Los trabajos y las preocupaciones habían agotado las fuerzas del bienaventurado patriarca, y Dios, en su bondad infinita, quiso evitarle el cruel espectáculo de los sufrimientos y la muerte de Jesús: lo llamó al descanso eterno.
Los últimos días de su vida tan dedicada y santa fueron admirablemente consolados por aquella que la Iglesia llama Consoladora de los afligidos, Salud de los enfermos; María redobló su cuidados y ternura por su angélico esposo, cuando los sufrimientos y las enfermedades no le permitieron entregarse a su trabajo ordinario, y durante ese tiempo, el divino Obrero trabaja y provee, mediante su labor, a las necesidades de cada día. ¡Qué espectáculo y qué lección!
¡Cuánto dulcificarían los rigores de la enfermedad y la separación última los tiernos cuidados de María, la presencia y las santas palabras de Jesús!

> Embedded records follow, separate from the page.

(** C14: a program that reads from the emulated drive gets the image.  INT 13h,
    AH=02h, on the drive number of an active emulation, for 1 to 128 sectors at a
    cylinder, head and sector of the reported geometry: the first AL sectors of
    the buffer ES:BX are those of the boot image on the CD from the linear
    position on, although the CD has blocks of four sectors and only whole ones
    can be read; AL is the number asked for unless AH tells an error, the carry
    flag says which, and nothing is written but the buffer, the bounce buffer,
    the driver's own memory and the BIOS data area. *)
Theorem int13_reads_image regs s :
  emulating s -> r_ah regs = 2 -> 0 <= r_es regs < 2 ^ 16 ->
  r_dl regs = read8 (mc_mem s) (low SEG_LOW (CDEmu + ElTorito.emulated_drive)) ->
  let geo := emulated_geometry (mc_mem s) in
  let c := chs_of_regs regs in
  let lin := (cylinder c * head geo + head c) * sector geo + (sector c - 1) in
  let b := MAKE_FLATPTR (r_es regs) (r_bx regs) in
  let ilba := read32 (mc_mem s) (low SEG_LOW (CDEmu + CDEMU.ilba)) in
  1 <= r_al regs <= 128 -> chs_valid geo c ->
  (forall x, area b (r_al regs * 512) x ->
     ~ area (bounce_buf_fl (bw_globals (mc_world s))) 2048 x /\ ~ scratch x /\ ~ area 0x400 0x100 x) ->
  exists regs' s', int13 regs s = Some (regs', s') /\
    0 <= r_al regs' <= r_al regs /\ (r_ah regs' = 0 -> r_al regs' = r_al regs) /\ cf_set regs' = truthy (r_ah regs') /\
    holds (fun i => disc ((ilba * 4 + lin) * 512 + i)) b (r_al regs' * 512) (mc_mem s') /\
    keeps (int13_area (bw_globals (mc_world s)) b (r_al regs)) (mc_mem s) (mc_mem s').
Proof.
  intros Hem Hah Hes Hdl geo c lin b ilba Hal Hv Hap.
  set (s1 := Machine (write8 BDA.disk_interrupt_flag 0 (mc_mem s)) (mc_world s)).
  destruct (emulating_flag s Hem) as (Hem1 & Hgeo1 & Hilba1). fold s1 in Hem1, Hgeo1, Hilba1.
  assert (Hb : 0 <= b /\ b + r_al regs * 512 <= 2 ^ 32).
  { subst b. unfold MAKE_FLATPTR. rewrite Z.shiftl_mul_pow2 by done. unfold r_bx, low16. rewrite u32_small; lia. }
  pose proof (emulated_capacity s Hem) as Hcap. fold geo in Hcap.
  destruct (chs_lba_linear geo c Hv ltac:(lia)) as [He Hr]. fold lin in He. rewrite He in Hr.
  destruct (basic_access_emulated regs s1 Hem1) as (regs' & r & n & s' & Hacc & Hread & Hregs); try done; try lia.
  - by rewrite Hgeo1.
  - intros x Hx. by destruct (Hap x Hx) as (? & ? & _).
  - rewrite Hgeo1 in Hread. fold c geo in Hread. rewrite He in Hread.
    destruct Hread as (Hrr & Hall & Hk & Hg & Hok & Hkp & Hh). cbn [count buf_fl lba] in *. fold b in Hkp, Hh. rewrite Hilba1 in Hh. fold ilba in Hh.
    exists regs'. eexists. split; [by rewrite (int13_emulated regs s Hem Hah Hdl)|].
    destruct Hregs as (-> & Hah' & ->). rewrite Hah'. split; [done|]. split.
    { intros Hr0. apply Hall. unfold u8 in Hr0. lia. }
    split; [done|]. cbn [mc_mem]. unfold status_stored.
    set (st := if r_dl regs <? EXTSTART_HD then BDA.floppy_last_status else BDA.disk_last_status). assert (Hst : area 0x400 0x100 st) by (subst st; unfold area; destruct (_ <? _); vm_compute; intuition discriminate).
    split.
    + intros i Hi. rewrite read8_write8_ne; [by apply Hh|]. intros Hst'. apply (Hap (b + i)); [unfold area; lia|]. by rewrite <- Hst'.
    + intros x Hx. unfold int13_area in Hx. rewrite read8_write8_ne by (intros Hst'; rewrite <- Hst' in Hx; tauto).
      rewrite Hkp by (unfold touched; cbn [buf_fl count]; tauto). subst s1. cbn [mc_mem]. apply read8_write8_ne. intros <-. apply Hx. do 3 right.
      unfold area. vm_compute. intuition discriminate.
Qed.
End Int13.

La calma más profunda reposaba en su conciencia; una dicha celeste lo colmaba, sea cuando miraba a la Virgen Inmaculada, ese tesoro del que fue fiel y puro guardián, sea que encontrara la mirada de Jesús, esa mirada agradecida que le recordaba las penas, los cuidados, los trabajos que habían conservado la vida del Mesías; todo le era dulce, todo, pasado, presente, futuro, lo colmaba de delicias.

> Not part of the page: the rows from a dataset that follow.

(** C15: what [cdrom_boot] makes of a CD, for a drive whose commands end and whose
    reads of blocks succeed with the bytes of the disc, and a disc whose boot image
    is to be loaded where it covers neither the code's buffers, nor the emulation's
    variables, nor the BIOS data it sets.  The call waits for the drive, which ends,
    and whatever else the disc holds it returns the code of the first check that
    fails: the descriptor at block 17 (4, 5), the catalog's validation entry (8, 9,
    10), the bootable mark (11), and an emulation the BIOS has no drive for (13).
    With 0 or 13 the boot image, all its blocks however many, is at the segment the
    catalog says (07C0h if it says 0), and the variables hold its place, size and
    drive; with 0 they tell a drive that is the CD itself, a floppy of the size the
    medium has, or a hard disk with the geometry of its first partition's end. *)
Theorem cdrom_boot_correct fuel cdid s : steady clock port khz g s -> 35000 * khz + 2 <= Z.of_nat fuel ->
  cd <> 0 -> getDriveId g EXTTYPE_CD cd = cdid -> 0 <= cdid ->
  exists s', cdrom_boot CONFIG_CDROM_EMU SEG_LOW CDEmu emulated_drive_gf run call32 cmd sense buffer
      tpm_add_cdrom_catalog fuel cd s = Some (boot_code can_emulate, s') /\
    (boot_code can_emulate = 0 \/ boot_code can_emulate = 13 -> loaded (mc_mem s')) /\
    (boot_code can_emulate = 0 -> emulated cdid (mc_mem s')).
Proof.
  intros Hst Hf Hcd0 Hid Hid0. destruct cd_ok as [Hdrv Hbs].
  destruct (scsi_is_ready_run run call32 call32_runs clock adv port inl_clock clock_ticks cmd sense cd khz T g f cmd_apart timer_apart
    Hdrv ltac:(rewrite Hbs; vm_compute; split; [discriminate|reflexivity]) scsi_ok khz_range T_range fuel (Op 0 cd 0 0 0) s Hst eq_refl Hf)
    as (E0 & r0 & dop0 & s0 & Hr0 & (Hd0 & Hst0 & _) & _).
  assert (Hs0 : sound s0) by (split; apply Hst0).
  unfold cdrom_boot. erewrite bind_some by reflexivity. destruct Hst as (_ & _ & _ & ->). rewrite Hid.
  rewrite (proj2 (Z.eqb_neq _ _) Hcd0), (proj2 (Z.ltb_ge _ _) Hid0). cbn [orb]. rewrite (bind_some _ _ _ _ _ Hr0). cbn [snd]. rewrite Hd0.
  destruct (block_read false (Op buffer cd CMD_READ 1 0x11) s0) as (s1 & Hr1 & Hs1 & _ & Hh1); cbn [command drive_fl count buf_fl]; try done; try lia.
  cbn [count buf_fl lba] in Hh1. rewrite (bind_some _ _ _ _ _ Hr1). change (truthy 0) with false. cbn iota.
  change (0x11 * 2048) with descriptor in Hh1. change (1 * 2048) with 2048 in Hh1.
  erewrite bind_some by reflexivity. rewrite (holds_read8 _ _ _ _ _ Hh1), Z.add_0_r by lia. unfold boot_code, truthy at 1.
  destruct (disc descriptor =? 0) eqn:H4; cbn [negb]; [|exists s1; split; [done|]; split; [intros [?|?]; done|done]].
  rewrite (str_equal_disc _ Hh1).
  destruct (bool_decide _) eqn:H5; cbn [negb]; [|exists s1; split; [done|]; split; [intros [?|?]; done|done]].
  erewrite bind_some by reflexivity. rewrite (holds_d32 _ _ _ _ _ Hh1) by lia. cbn [buf_fl drive_fl command].
  pose proof (d32_range (descriptor + 0x47)) as Hcr.
  destruct (block_read false (Op buffer cd CMD_READ 1 (d32 (descriptor + 0x47))) s1) as (s2 & Hr2 & Hs2 & _ & Hh2); cbn [command drive_fl count buf_fl]; try done; try lia.
  cbn [count buf_fl lba] in Hh2. rewrite (bind_some _ _ _ _ _ Hr2). change (truthy 0) with false. cbn iota.
  fold catalog in Hh2. change (1 * 2048) with 2048 in Hh2. erewrite bind_some by reflexivity. unfold catalog_error.
  rewrite !(holds_read8 _ _ _ _ _ Hh2) by lia.
  repeat match goal with
  | |- context [if negb (disc (catalog + ?i) =? ?v) then _ else _] =>
    destruct (disc (catalog + i) =? v); cbn [negb];
      [|exists s2; split; [done|]; split; [intros [?|?]; done|done]]
  end.
  change (truthy 0) with false. cbn iota.
  destruct (boot_entry_ok cdid (Op buffer cd CMD_READ 1 (d32 (descriptor + 0x47))) s2 Hs2 eq_refl eq_refl Hh2)
    as (s3 & Hr3 & _ & Hl3 & He3). exists s3. split; [exact Hr3|]. split; [done|].
  intros Hz. apply He3. by destruct (negb (image_media =? 0) && negb can_emulate).
Qed.
End Boot.

(** ** A bootable disc *)

Module BootDemo.
(** Descriptor at block 17, catalog at block 20, and at block 25 the image of a
    1.44M floppy, of which 4 sectors are loaded. *)
Definition disc (i : Z) : Z :=
  let d := i - 0x11 * 2048 in
  let c := i - 20 * 2048 in
  u8 (if (1 <=? d) && (d <? 30) then nth (Z.to_nat (d - 1)) spec_id 0
  else if d =? 0x47 then 20
  else if c =? 0 then 1
  else if c =? 0x1e then 0x55
  else if c =? 0x1f then 0xaa
  else if c =? 0x20 then 0x88
  else if c =? 0x21 then 2
  else if c =? 0x26 then 4
  else if c =? 0x28 then 25
  else if 25 * 2048 <=? i then i / 512 else 0).
Lemma disc_bytes i : 0 <= disc i < 2 ^ 8.
Proof. apply u8_range. Qed.
Definition globals0 : globals :=
  Globals {[0x2000 := Drive DTYPE_ATA_ATAPI 0 (Chs 0 0 0) (2 ^ 64 - 1) 0 0 2048 (Chs 0 0 0) 1;
            0xf6000 := Drive DTYPE_CDEMU 0 (Chs 0 0 0) (2 ^ 64 - 1) 0 0 512 (Chs 0 0 0) 0]}
    (fun t => if decide (t = EXTTYPE_CD) then 0x2000 :: repeat 0 15 else repeat 0 16) 0 1 0xe0000 0xf6000.
Definition start : machine (block_world Z) := Machine ScsiDemo.mem0 (BlockWorld globals0 0xfffff000).
Definition tpm (addr len : Z) : M (block_world Z) unit := ret tt.
End BootDemo.

#[local] Existing Instance TimerDemo.vars.
#[local] Existing Instance TimerDemo.env.
#[local] Existing Instance TimerDemo.cpu.

Lemma boot_start_steady : steady ScsiDemo.clock 0x608 3580 BootDemo.globals0 BootDemo.start.
Proof.
  destruct scsi_start_steady as (H1 & H2 & H3 & _). split; [|split; [exact H2|split; [exact H3|reflexivity]]]. exact H1.
Qed.

Lemma boot_area_disc : image_segment BootDemo.disc = 0x7c0 /\ image_blocks BootDemo.disc = 1.
Proof. split; vm_compute; reflexivity. Qed.

Lemma cdrom_boot_correct_witness :
  exists fuel s', cdrom_boot true 0xe900 0x100 0x120 (CdDemo.run BootDemo.disc) ScsiDemo.call32 0x5f00 0x5f20 0x6000
      BootDemo.tpm fuel 0x2000 BootDemo.start = Some (0, s') /\
    read8 (mc_mem s') 0x7c00 = 100 /\ emulated_geometry 0xe900 0x100 (mc_mem s') = Chs 2 80 18.
Proof.
  destruct (enough_fuel (35000 * 3580 + 2)) as [fuel Hfuel]. exists fuel.
  destruct boot_area_disc as [Hseg Hblk].
  assert (Hcode : boot_code BootDemo.disc true = 0) by (vm_compute; reflexivity).
  destruct (cdrom_boot_correct BootDemo.disc BootDemo.disc_bytes (CdDemo.run BootDemo.disc) ScsiDemo.call32 ltac:(reflexivity)
    0x2000 ata_atapi_process_op (fun _ => False) BootDemo.globals0
    (CdDemo.reads_disc_run BootDemo.disc _ _ BootDemo.disc_bytes)) with
    (CONFIG_CDROM_EMU := true) (SEG_LOW := 0xe900) (CDEmu := 0x100) (emulated_drive_gf := 0x120) (cmd := 0x5f00) (sense := 0x5f20)
    (buffer := 0x6000) (tpm_add_cdrom_catalog := BootDemo.tpm) (clock := ScsiDemo.clock) (adv := ScsiDemo.adv) (port := 0x608)
    (khz := 3580) (T := 0) (fuel := fuel) (cdid := 0) (s := BootDemo.start) as (s' & Hr & Hl & He).
  - intros op s r op' s' Hrun _. unfold CdDemo.run, bind, upd_mem, ret in Hrun. destruct (command op =? CMD_READ); by injection Hrun.
  - split; reflexivity.
  - vm_compute. split; discriminate.
  - left. vm_compute. discriminate.
  - by intros x _ [].
  - intros x Hx. unfold image_area, variables, bios_data, area in *. rewrite Hseg, Hblk in Hx.
    change (low 0xe900 0x100) with 0xe9100. change (low 0xe900 0x120) with 0xe9120. lia.
  - lia.
  - intros x Hx. unfold variables, area in *. change (low 0xe900 0x100) with 0xe9100. change (low 0xe900 0x120) with 0xe9120. lia.
  - lia.
  - intros s Hs. exists s. split; [reflexivity|]. split; [done|]. apply keeps_refl.
  - reflexivity.
  - intros w. unfold ScsiDemo.clock, ScsiDemo.adv. cbn [bw_rest]. lia.
  - unfold apart. split_and!; left; vm_compute; discriminate.
  - left. vm_compute. discriminate.
  - intros op s Hc Hd Hs. exists 0, op, s. unfold CdDemo.run. rewrite Hc. split; [reflexivity|]. split; [done|]. split; [done|lia].
  - lia.
  - lia.
  - apply boot_start_steady.
  - exact Hfuel.
  - discriminate.
  - reflexivity.
  - lia.
  - change (can_emulate BootDemo.globals0 true) with true in *. rewrite Hcode in *. exists s'. split; [exact Hr|].
    destruct (Hl (or_introl eq_refl)) as (_ & _ & _ & _ & Hh). rewrite Hseg, Hblk in Hh. split.
    + exact (Hh 0 ltac:(lia)).
    + destruct (He eq_refl) as (_ & _ & Hg). exact Hg.
Defined.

La vida era infinita, la eternidad iba a abrirse, y moría entre los brazos, sobre el corazón del Maestro y del Rey del cielo: Jesús le decía palabras inefables, María lloraba, los ángeles rodeaban este humilde lecho, y los patriarcas, los profetas, los santos de la antigua ley esperaban para regocijarse con él, el padre adoptivo del Mesías.
Oración
Hijo de Abrahán y de David, san José, cuya muerte estuvo llena de consolaciones y de paz, dígnate rezar por nosotros, pobres pecadores, cuando llegue la última hora; obtennos de Jesucristo el perdón de nuestros pecados, y recibe, con tu santa Esposa, nuestra alma entre tus manos benditas.
San José, protector de los agonizantes, ruega por nosotros.